• **Aim of the exercise**
Search the records for the string "sent", then copy each line where it appears.

##### Data for review

(** what the cache answers.  A store panics exactly when the name is not empty
    and the end of its lifetime is not an [Instant].  Otherwise the address
    resolves to the name during [ttl] and to nothing afterwards, every other
    address is untouched, and an empty name changes nothing. *)
Theorem store_lookup c now ip d :
  poisoned c = false →
  if is_empty d then store c now ip d = Done c
  else if now + ttl c <? INSTANT_END then
    ∃ c', store c now ip d = Done c' ∧ ∀ ip' t, lookup c' t ip' =
      if bool_decide (ip' = ip) then (if t <? now + ttl c then Some d else None) else lookup c t ip'
  else store c now ip d = Panic.
Proof.
  intros Hp. unfold store, instant_add. destruct (is_empty d); [done|].
  destruct (now + ttl c <? INSTANT_END); [|done]. eexists. split; [done|].
  intros ip' t. by rewrite lookup_insert_entry.
Qed.

(** purging is invisible: it only drops entries that no longer resolve, so
    at the purge and at any later time every lookup and the number of live
    entries are what they were without it; expired entries are gone. *)
Theorem purge_invisible c now t :
  now ≤ t →
  (∀ ip, lookup (purge_expired c now) t ip = lookup c t ip)
  ∧ cache_len (purge_expired c now) t = cache_len c t
  ∧ (poisoned c = false → ∀ ip e, entries (purge_expired c now) !! ip = Some e → now < expires e).
Proof.
  intros Ht. unfold purge_expired. destruct (poisoned c) eqn:Hp; [by split_and!|].
  assert (∀ e, live t e = true → live now e = true) as Hmono.
  { intros e. unfold live. rewrite !Z.ltb_lt. lia. }
  split_and!.
  - intros ip. unfold lookup. cbn [poisoned entries]. rewrite Hp, map_lookup_filter.
    destruct (entries c !! ip) as [e|]; simpl; [|done].
    destruct (decide (live now e = true)) as [He|He].
    + by rewrite option_guard_True.
    + rewrite option_guard_False by done. simpl. destruct (live t e) eqn:Hl; [|done].
      destruct He. auto.
  - unfold cache_len. cbn [poisoned entries]. rewrite Hp. f_equal.
    rewrite map_filter_filter. apply map_filter_ext. simpl. naive_solver.
  - intros _ ip e. cbn [entries]. rewrite map_lookup_filter_Some. simpl.
    intros [_ He]. unfold live in He. lia.
Qed.

(** The stores of one response. *)
Lemma store_all_fields c now l :
  poisoned (store_all c now l).1 = poisoned c ∧ ttl (store_all c now l).1 = ttl c.
Proof.
  revert c now. induction l as [|[ip d] l IH]; intros c now; [done|]. cbn [store_all].
  destruct (store c (now 0%nat) ip d) as [c'|] eqn:E; [|done].
  destruct (store_fields _ _ _ _ _ E) as [<- <-]. apply IH.
Qed.

Lemma snoop_fields c now payload :
  poisoned (snoop_response c now payload).1 = poisoned c ∧ ttl (snoop_response c now payload).1 = ttl c.
Proof. unfold snoop_response. destruct (parse_dns_answers payload); [apply store_all_fields|done]. Qed.

(** Addresses a response does not name keep what they had. *)
Lemma lookup_store_all_other c now l ip t :
  poisoned c = false → ip ∉ l.*1 → lookup (store_all c now l).1 t ip = lookup c t ip.
Proof.
  revert c now. induction l as [|[ip' d] l IH]; intros c now Hp Hin; [done|]. cbn [store_all].
  rewrite fmap_cons, not_elem_of_cons in Hin. destruct Hin as [Hne Hin].
  unfold store. destruct (is_empty d); [by apply IH|].
  destruct (instant_add _ _) as [e|]; [|done]. cbn [mbind outcome_bind mret outcome_ret].
  rewrite IH; [|unfold insert_entry; by rewrite Hp|done].
  rewrite lookup_insert_entry by done. by rewrite bool_decide_false.
Qed.

Lemma store_all_Done c now l :
  (∀ i, now i + ttl c < INSTANT_END) → ∃ c', store_all c now l = (c', Done tt).
Proof.
  revert c now. induction l as [|[ip d] l IH]; intros c now Hf; [by eexists|]. cbn [store_all].
  assert (∃ c1, store c (now 0%nat) ip d = Done c1) as [c1 Hc].
  { unfold store. destruct (is_empty d); [by eexists|]. rewrite instant_add_Done by done. by eexists. }
  rewrite Hc. apply IH. intros i. by rewrite (proj2 (store_fields _ _ _ _ _ Hc)).
Qed.

(** After them, every address in it resolves to the name. *)
Lemma lookup_store_all c now l d ip t :
  poisoned c = false → d ≠ [] → Forall (λ x : IpAddr * str, x.2 = d) l →
  (∀ i, t < now i + ttl c < INSTANT_END) → ip ∈ l.*1 ∨ lookup c t ip = Some d →
  lookup (store_all c now l).1 t ip = Some d.
Proof.
  intros Hp Hd Hl. revert c now Hp. induction Hl as [|[ip' d'] l Hd' _ IH]; intros c now Hp Ht Hin.
  { destruct Hin as [?%not_elem_of_nil|?]; done. }
  simpl in Hd'. subst d'. cbn [store_all].
  assert (store c (now 0%nat) ip' d = Done (insert_entry c ip' (MkEntry d (now 0%nat + ttl c)))) as Hs.
  { unfold store. destruct d; [done|]. cbn [is_empty]. by rewrite instant_add_Done by apply Ht. }
  rewrite Hs. destruct (store_fields _ _ _ _ _ Hs) as [Hp' Htt]. apply IH; [congruence| |].
  - intros i. rewrite Htt. apply Ht.
  - rewrite lookup_insert_entry by done. unfold live. cbn [expires domain].
    pose proof (Ht 0%nat). rewrite (proj2 (Z.ltb_lt _ _)) by lia.
    destruct (decide (ip = ip')) as [->|Hne]; [right; by rewrite bool_decide_true by done|].
    rewrite bool_decide_false by done. destruct Hin as [[|]%elem_of_cons|]; [done|by left|by right].
Qed.

(** ** Round trip with the encoder *)

Lemma land_label b : 0 ≤ b < 64 → Z.land b 0xC0 = 0.
Proof.
  intros Hb. rewrite <-(Z.mod_small b (2 ^ 6)) by lia. rewrite <-Z.land_ones by lia.
  by rewrite <-Z.land_assoc, Z.land_0_r.
Qed.
Lemma meets_ret {A} (a : A) s e : meets (mret a) s e (Some (a, [], s)).
Proof. intros c Hc. exists c. by rewrite app_nil_r. Qed.

Lemma meets_fail {A} er s e : meets (io_fail (A:=A) er) s e None.
Proof. intros c Hc. by exists (Failed er), c. Qed.

Lemma meets_write bytes s e : meets (write_all bytes) s e (Some (tt, bytes, s)).
Proof. intros c [Hv Hw]. unfold write_all. rewrite Hw. by eexists. Qed.

Lemma meets_read n s e :
  meets (read_exact n) s e
    (if n <=? zlen s then Some (take (Z.to_nat n) s, [], drop (Z.to_nat n) s) else None).
Proof.
  intros c [Hv Hw]. pose proof (read_exact_from_spec n _ _ _ Hv) as H. unfold read_exact.
  destruct (n <=? zlen s).
  - destruct H as (i & -> & Hi). eexists. split; [done|]. simpl. by rewrite app_nil_r.
  - destruct H as (i & ->). eexists _, _. split; [done|]. by destruct e.
Qed.

Lemma meets_bind {A B} (m : io A) (k : A → io B) s e a sent rest y :
  meets m s e (Some (a, sent, rest)) → meets (k a) rest e y →
  meets (m ≫= k) s e (after sent y).
Proof.
  intros Hm Hk c Hc. destruct (Hm c Hc) as (c1 & E1 & Ho & Hc1).
  specialize (Hk c1 Hc1). unfold mbind, io_bind. rewrite E1.
  destruct y as [[[b sent'] rest']|]; simpl; [|done].
  destruct Hk as (c2 & -> & Ho2 & ?). exists c2. by rewrite Ho2, Ho, <-app_assoc.
Qed.

Lemma meets_write_then {B} bytes (k : io B) s e y :
  meets k s e y → meets (write_all bytes ;; k) s e (after bytes y).
Proof. intros Hk. by eapply meets_bind; [apply meets_write|]. Qed.

Lemma meets_bind_refused {A B} (m : io A) (k : A → io B) s e :
  meets m s e None → meets (m ≫= k) s e None.
Proof.
  intros Hm c Hc. destruct (Hm c Hc) as (r & c1 & E1 & Hr). unfold mbind, io_bind.
  rewrite E1. destruct r; try done; by eexists _, _.
Qed.

Lemma after_nil {B} (x : option (B * list Z * list Z)) : after [] x = x.
Proof. by destruct x as [[[]]|]. Qed.

(** A read followed by the rest of the handshake. *)
Lemma meets_read_bind {B} n (k : list Z → io B) s e y :
  (n ≤ zlen s → meets (k (take (Z.to_nat n) s)) (drop (Z.to_nat n) s) e y) →
  (zlen s < n → y = None) →
  meets (read_exact n ≫= k) s e y.
Proof.
  intros Hk Hn. pose proof (meets_read n s e) as Hr. destruct (Z.leb_spec n (zlen s)).
  - rewrite <-(after_nil y). by eapply meets_bind; [exact Hr|apply Hk].
  - rewrite Hn by lia. by apply meets_bind_refused.
Qed.
(* ===== verification/Proxy.v ===== *)
(** * Upstream proxy connectors ([proxy.rs])

    The HTTP CONNECT and SOCKS5 handshakes over a connection of [Conn].  The
    [base64] crate is external: the class [Base64] is its [STANDARD.encode],
    and [Base64Laws] states the alphabet of its output.  [connect_answer] is
    the answer of [TcpStream::connect], given to [connect_via_proxy]. *)

From S2P Require Export Conn.
Local Open Scope Z_scope.

Class Base64 : Type := b64_encode : list Z → str.

Definition SOCKS5_VERSION : Z := 0x05.
Definition SOCKS5_CMD_CONNECT : Z := 0x01.
Definition SOCKS5_ATYP_IPV4 : Z := 0x01.
Definition SOCKS5_ATYP_DOMAIN : Z := 0x03.
Definition SOCKS5_ATYP_IPV6 : Z := 0x04.
Definition SOCKS5_AUTH_NONE : Z := 0x00.
Definition SOCKS5_AUTH_USERPASS : Z := 0x02.

Inductive Target : Type :=
  | Ip (ip : IpAddr) (port : Z)
  | Domain (host : str) (port : Z).

Definition target_port (t : Target) : Z := match t with Ip _ p | Domain _ p => p end.
Definition host_string (t : Target) : str :=
  match t with Ip ip _ => show_ip ip | Domain h _ => h end.

Definition UPSTREAM_CONNECT_TIMEOUT : Z := 10 * 10 ^ 9.

(** [io::Error::other(msg)]; the second form for a message built with [format!]. *)
Definition other (msg : string) : io_error := IoError Other msg.
Definition to_string (s : str) : string :=
  String.string_of_list_ascii (map (λ c, Ascii.ascii_of_nat (Z.to_nat c)) s).
Definition other_fmt (msg : str) : io_error := other (to_string msg).

(** ** HTTP CONNECT *)

Definition CRLF : str := [13; 10].

Section Http.
Context `{Base64}.

Definition build_http_connect_request (host : str) (port : Z) (auth : option (str * str)) : list Z :=
  let req := u "CONNECT " ++ host ++ [58] ++ dec port ++ u " HTTP/1.1" ++ CRLF
             ++ u "Host: " ++ host ++ [58] ++ dec port ++ CRLF in
  let req := match auth with
             | Some (user, pass) =>
               let token := b64_encode (as_bytes (user ++ [58] ++ pass)) in
               req ++ u "Proxy-Authorization: Basic " ++ token ++ CRLF
             | None => req
             end in
  as_bytes (req ++ u "Proxy-Connection: keep-alive" ++ CRLF ++ CRLF).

##########

• **Result for this task**
Lemma meets_bind {A B} (m : io A) (k : A → io B) s e a sent rest y :
  meets m s e (Some (a, sent, rest)) → meets (k a) rest e y →
  meets (m ≫= k) s e (after sent y).
  destruct y as [[[b sent'] rest']|]; simpl; [|done].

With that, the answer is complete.